Development proceeds in layers. Block 1 must work before anything else:

Block Scope Status
1 — Gmail events OAuth, watch, Pub/Sub, history.list → ephemeral event Done
1b — Attachments Metadata only (filenames, count) Done
3 — Speakable line Local summarizer, one sentence, no storage Done (CLI)
4 — Local TTS Supertonic 3 on-device playback Done (CLI)
5 — Desktop UI Connect, listen, TTS + rule settings Planned
2 — Rules VIP, keywords, quiet hours Deferred until UI (Block 5)

Filter rules are not a headless milestone — users configure them in the settings UI. Until then, every inbox message can flow through summarize → TTS.

See docs/BLOCK_1_GMAIL_EVENTS.md, docs/BLOCK_3_SUMMARIZE.md, docs/BLOCK_4_TTS.md, and docs/GMAIL_EVENTS_RESEARCH.md.


Design principles

  1. Local speech — notification content used for TTS stays on the device; no subscription TTS vendor required for the core path.
  2. Short by default — e.g. “Alex says the staging deploy failed,” not the full email body.
  3. Silence is a feature — newsletters and noise should be filtered; digest mode is a later UX knob.
  4. Gmail proves the loop — if spoken mail isn’t useful daily, more connectors won’t fix it.
  5. Other services as plugins — each future source feeds the same “one line to speak” pipeline.
  6. Event-driven, ephemeral — detect → process in memory → speak → discard; no mail archive.

Privacy-first (open source)

You bring your own credentials — nothing is bundled:

  • Your Google Cloud project and Pub/Sub (see docs/SETUP.md)
  • Your OAuth Desktop client JSON (path below)
  • Your Gmail account via voxpost connect (refresh token stays local)
Platform Config directory
Linux ~/.config/voxpost/
macOS ~/.config/voxpost/
Windows %USERPROFILE%\.config\voxpost\ (same as ~/.config/voxpost/ in Python)

Files: client_secret.json, gcp.json, token.json, voxpost.toml — see docs/SETUP.md for GCP and OAuth setup (same in the browser on every OS).


Configuration by platform

Same everywhere: Google Cloud + OAuth (browser), voxpost.toml (Ollama + local TTS), voxpost connect, voxpost listen --speak.
Differs by OS: install commands, virtualenv activation, and audio dependencies.

Full GCP/OAuth walkthrough: docs/SETUP.md.

Shared voxpost.toml

Copy the example into your config dir on every platform, then edit if needed:

[summarize]
backend = "ollama"
model = "qwen3.5:4b"          # see “Recommended Ollama models” below
ollama_host = "http://localhost:11434"

[tts]
model = "supertonic-3"
device = "auto"       # linux: cuda/cpu · macOS: often cpu · windows: cuda/cpu
voice = "M1"
lang = "en"

[speech]
mode = "fixed"
target_lang = "en"

Summarizer models (any local model)

Voxpost is not locked to Qwen.
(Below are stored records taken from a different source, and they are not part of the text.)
Lemma offset_time_witness :
  let W := refWorld 4000 true in
  let cs := CCallsign_make (lit "BAW2") Aircraft in
  exists c' r, receivedPositionFixTsAndGetOffsetTime cs 4000 refTracked = Some (r, c', []) /\
    m_lastPositionUpdate (session c') !! lit "BAW2" = Some 4000 /\
    offsetsOf (lit "BAW2") c' = [1000; 1000; 1000] /\ r = 1500.
Proof.
  destruct (offset_time (W := refWorld 4000 true) (CCallsign_make (lit "BAW2") Aircraft) 4000 refTracked)
    as (c' & r & E & Hp & Ho).
  - lia.
  - intros k l Hl. change (({[lit "BAW2" := [1000; 1000]]} : gmap QString (list Z)) !! k = Some l) in Hl.
    apply lookup_singleton_Some in Hl as [<- <-]. split; [simpl; unfold c_maxOffsetTimes; lia|].
    split; [repeat constructor; lia|]. vm_compute. by eexists.
  - exists c', r. split; [exact E|]. split; [exact Hp | exact Ho].
Defined.

(** ** ATC stations *)

Section stations.
Context `{QtConv, BC : BuildConfig} {J : QtJson} {W : World}.

Definition sameStation (cs : CCallsign) (s : CAtcStation) : Prop :=
  callsignEqual (atc_callsign s) cs = true.
#[export] Instance sameStation_dec cs s : Decision (sameStation cs s).
Proof using Type. unfold sameStation. apply _. Defined.

(** The positions the client takes: of a known facility, or of an observer;
    an observer facility only with a suffix. *)
Definition stationAccepted (m : AtcDataUpdate.t) : bool :=
  let cs := CCallsign_make (m_sender (AtcDataUpdate.base m)) Atc in
  negb (bool_decide (AtcDataUpdate.m_facility m = FacilityType.Unknown) && negb (isObserverCallsign cs)) &&
  negb (bool_decide (AtcDataUpdate.m_facility m = FacilityType.OBS) && negb (hasSuffix cs)).
(* ===== verification/FsdConfig.v ===== *)
(** * Aircraft configurations between two clients

    A client broadcasts the parts of its aircraft as the difference to the parts
    it sent before; the others put the difference over the parts they have. *)

From S2P Require Export FsdQueue FsdConnection.

Section config.
Context `{QtConvLaws, BC : BuildConfig} {J : QtJson}.

(** The difference a client is about to send, the text of its packet, and the
    message that carries it. *)
Definition nextConfig {W : World} (c : CFSDClient) : QJsonObject :=
  getIncrementalObject (parts_toJson (m_sentAircraftConfig (session c))) (parts_toJson ownParts).
Definition configText {W : World} (c : CFSDClient) : QString :=
  convertToUnicodeEscaped (json_compact (configPacket (nextConfig c))).
Definition configQuery {W : World} (c : CFSDClient) : ClientQuery.t :=
  ClientQuery.make (getOwnCallsignAsString c) (lit "@94836") ClientQueryType.AircraftConfig
    [configText c].

(** The timer of a connected client whose parts have changed, with a token left. *)
Definition configDue {W : World} (c : CFSDClient) : Prop :=
  m_unitTestMode c = false /\ m_connectionStatus c = Connected /\
  sendAircraftParts (fsdSetup (getServer c)) = true /\
  parts_eqb (m_sentAircraftConfig (session c)) ownParts = false /\
  fst (TokenBucket.tryConsume now 1 (-1) (m_tokenBucket c)) = true.

Lemma sendAircraftConfiguration_run {W : World} r text c :
  m_unitTestMode c = false -> text <> [] ->
  sendAircraftConfiguration r text c =
    Some (tt, c <| session ::= enqueued (messageToFSDString (ClientQuery.make
                     (getOwnCallsignAsString c) r ClientQueryType.AircraftConfig [text])) |>, []).
Proof using Type.
  intros Hu Hne. unfold sendAircraftConfiguration. destruct text as [|x text]; [done|].
  change (isEmpty (x :: text)) with false. cbv iota. rewrite get_bind. by apply queueMessage_run.
Qed.

#[local] Opaque getIncrementalObject parts_toJson convertToUnicodeEscaped.

Lemma sendIncrementalAircraftConfig_run {W : World} c :
  configDue c -> configText c <> [] ->
  exists c', sendIncrementalAircraftConfig c = Some (tt, c', []) /\
    queue c' = queue c ++ [messageToFSDString (configQuery c)] /\
    m_sentAircraftConfig (session c') = ownParts.
Proof using Type.
  intros (Hu & Hc & Hs & He & Ht) Htext. unfold sendIncrementalAircraftConfig.
  rewrite get_bind, Hu, Hs, Hc. cbn [negb andb orb]. rewrite bool_decide_true by done.
  cbn [negb andb orb]. rewrite He.
  destruct (TokenBucket.tryConsume _ _ _ _) as [ok bucket]. simpl in Ht. subst ok. cbn [when].
  set (c1 := c <| m_tokenBucket := bucket |>).
  eexists. rewrite (bind_run _ _ c c1 []) by done.
  erewrite bind_run by (apply sendAircraftConfiguration_run; [by destruct c | exact Htext]).
  split; [reflexivity|]. unfold configQuery, configText, nextConfig. subst c1. by destruct c.
Qed.

Lemma configPacket_value config : toObject (value (lit "config") (configPacket config)) = config.
Proof using Type. done. Qed.
Lemma configPacket_request config : configPacket config <> aircraftConfigRequest.
Proof using Type. discriminate. Qed.

(** The receiver of the message hands the difference on. *)
Lemma handleClientQuery_config {W1 W2 : World} c d :
  noColon (getOwnCallsignAsString c) -> nextConfig (W := W1) c <> [] ->
  json_parse (configText (W := W1) c) = Some (configPacket (nextConfig (W := W1) c)) ->
  inRange (World := W2) (CCallsign_make (getOwnCallsignAsString c) Aircraft) = true ->
  receiveAircraftParts (fsdSetup (getServer d)) = true ->
  let me := getOwnCallsignAsString c in
  handleClientQuery (W := W2) (split colon (join [colon] (ClientQuery.toTokens (configQuery (W := W1) c)))) d =
    Some (tt, d, [Emit (aircraftConfigReceived me (nextConfig (W := W1) c)
                          (currentOffsetTime (CCallsign_make me Aircraft) d))]).
Proof using Type.
  intros Hme Hne Hparse Hrange Hrecv me.
  assert (split colon (join [colon] (ClientQuery.toTokens (configQuery (W := W1) c))) =
          [me; lit "@94836"; lit "ACC"] ++ split colon (configText (W := W1) c)) as ->.
  { apply (split_join_last colon [me; lit "@94836"; lit "ACC"]).
    repeat constructor; [exact Hme | |]; apply (bool_decide_unpack _); vm_compute; exact I. }
  assert (Hq : ClientQuery.fromTokens ([me; lit "@94836"; lit "ACC"] ++ split colon (configText (W := W1) c)) =
               Some (ClientQuery.make me (lit "@94836") ClientQueryType.AircraftConfig
                       (split colon (configText (W := W1) c)))).
  { destruct (split colon _) eqn:E; [by apply split_nonempty in E | reflexivity]. }
  unfold handleClientQuery. rewrite Hq, defined_bind.
  cbn [ClientQuery.m_queryType ClientQuery.make ClientQuery.base MessageBase_make m_sender]. cbv zeta.
  change (mid ([me; lit "@94836"; lit "ACC"] ++ ?l) 3) with l.
  rewrite join_split, Hparse, bool_decide_false by apply configPacket_request.
  subst me. rewrite Hrange. cbn [negb]. rewrite get_bind, Hrecv. cbn [negb].
  rewrite configPacket_value, bool_decide_false by done. reflexivity.
Qed.

End config.

(** A connected client that has sent its parts with the gear up and two engines
    running; the gear is down now. *)
Definition sentParts : CAircraftParts :=
  mkParts refLights (initEngines 2 true) NotSet 10 false false false.
Definition refSender : CFSDClient :=
  (refClient Pilot) <| m_connectionStatus := Connected |>
                    <| session -> m_sentAircraftConfig := sentParts |>.


(** The answer to a request holds the parts of the moment, not those sent
    before: parts that change between the two and back, while no token is left,
    stay with the client that asked.  [asked] gets the gear down; back to the
    parts sent before, the client has nothing to send. *)
Example config_out_of_sync :
  let W := partsWorld 9000 true sentParts in
  option_map parts_toJson (storeAircraftParts true false CAircraftParts_null (toFullJson refParts)) =
    Some (parts_toJson refParts) /\
  sendIncrementalAircraftConfig (W := W) refSender = Some (tt, refSender, []) /\
  parts_toJson refParts <> parts_toJson sentParts.
Proof.
  split; [vm_compute; reflexivity|]. split; [reflexivity|].
  apply (bool_decide_unpack _). vm_compute. exact I.
Qed.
Use any local model via Ollama or Hugging Face + transformersPhi, Gemma, Mistral, SmolLM, Llama, Qwen, etc. Set [summarize].model to the exact tag from ollama list or a HF model id.

Maintainers mostly test with Qwen 3.5 on Ollama today; that is a starting point, not a requirement.

Quality rule of thumb: sub-4B models often hallucinate senders and intent on real mail. The model leaderboard collects community runs on 24 fixed email fixtures so small vs mid-size models can be compared objectively.

What Where
Leaderboard (PASS / WEAK / FAIL) docs/MODEL_LEADERBOARD.md
How to submit a new model Leaderboard doc + chat review prompt
Add a new test email PR to speech_check_cases.py
GitHub issue template New issue → Model speech-check benchmark

Contributor flow (short):

  1. Pick a model not on the leaderboard → ollama pull …
  2. Run voxpost summarize speech-check --model YOUR_TAG → unique auto-named .md under docs/benchmarks/runs/
  3. Paste the markdown report into MODEL_REVIEW_PROMPT in a judge chat → PASS/WEAK/FAIL + name the judge model
  4. PR: leaderboard row + the graded run log ({model}__{backend}__{n}of24__{status}__{date}.md)

No Gmail, no full listen pipeline — just the fixture suite and your judgment (optionally chat-assisted).

Example families (not exhaustive)

Family Example Ollama tags Notes
Qwen 3.5 qwen3.5:4b, qwen3.5:9b, qwen3.5:4b-mlx Maintainer default; many quants
Phi phi4-mini, phi3:mini Try on leaderboard
Gemma gemma3:4b, gemma2:2b Try on leaderboard
Mistral mistral:7b, ministral-3:8b Heavier; needs RAM
SmolLM smollm2:360m, smollm2:1.7b Expect weak scores — good baseline

Avoid *:cloud tags — not local.

ollama pull qwen3.5:4b    # example; use whatever you are benchmarking
[summarize]
backend = "ollama"
model = "qwen3.5:4b"     # or phi4-mini, gemma3:4b, …
ollama_host = "http://localhost:11434"

Browse Ollama: ollama.com/library. After changing models, run speech-check before daily listen --speak.


Configuration reference

Settings live in ~/.config/voxpost/voxpost.toml (or %USERPROFILE%\.config\voxpost\voxpost.toml on Windows).
Precedence: environment variable → TOML → built-in default. See .env.example.

Credential & runtime files (not in TOML)

File Purpose
client_secret.json OAuth Desktop client from Google Cloud Console
token.json Gmail refresh token (created by voxpost connect)
gcp.json GCP project ID, Pub/Sub topic and subscription names (voxpost setup-gcp)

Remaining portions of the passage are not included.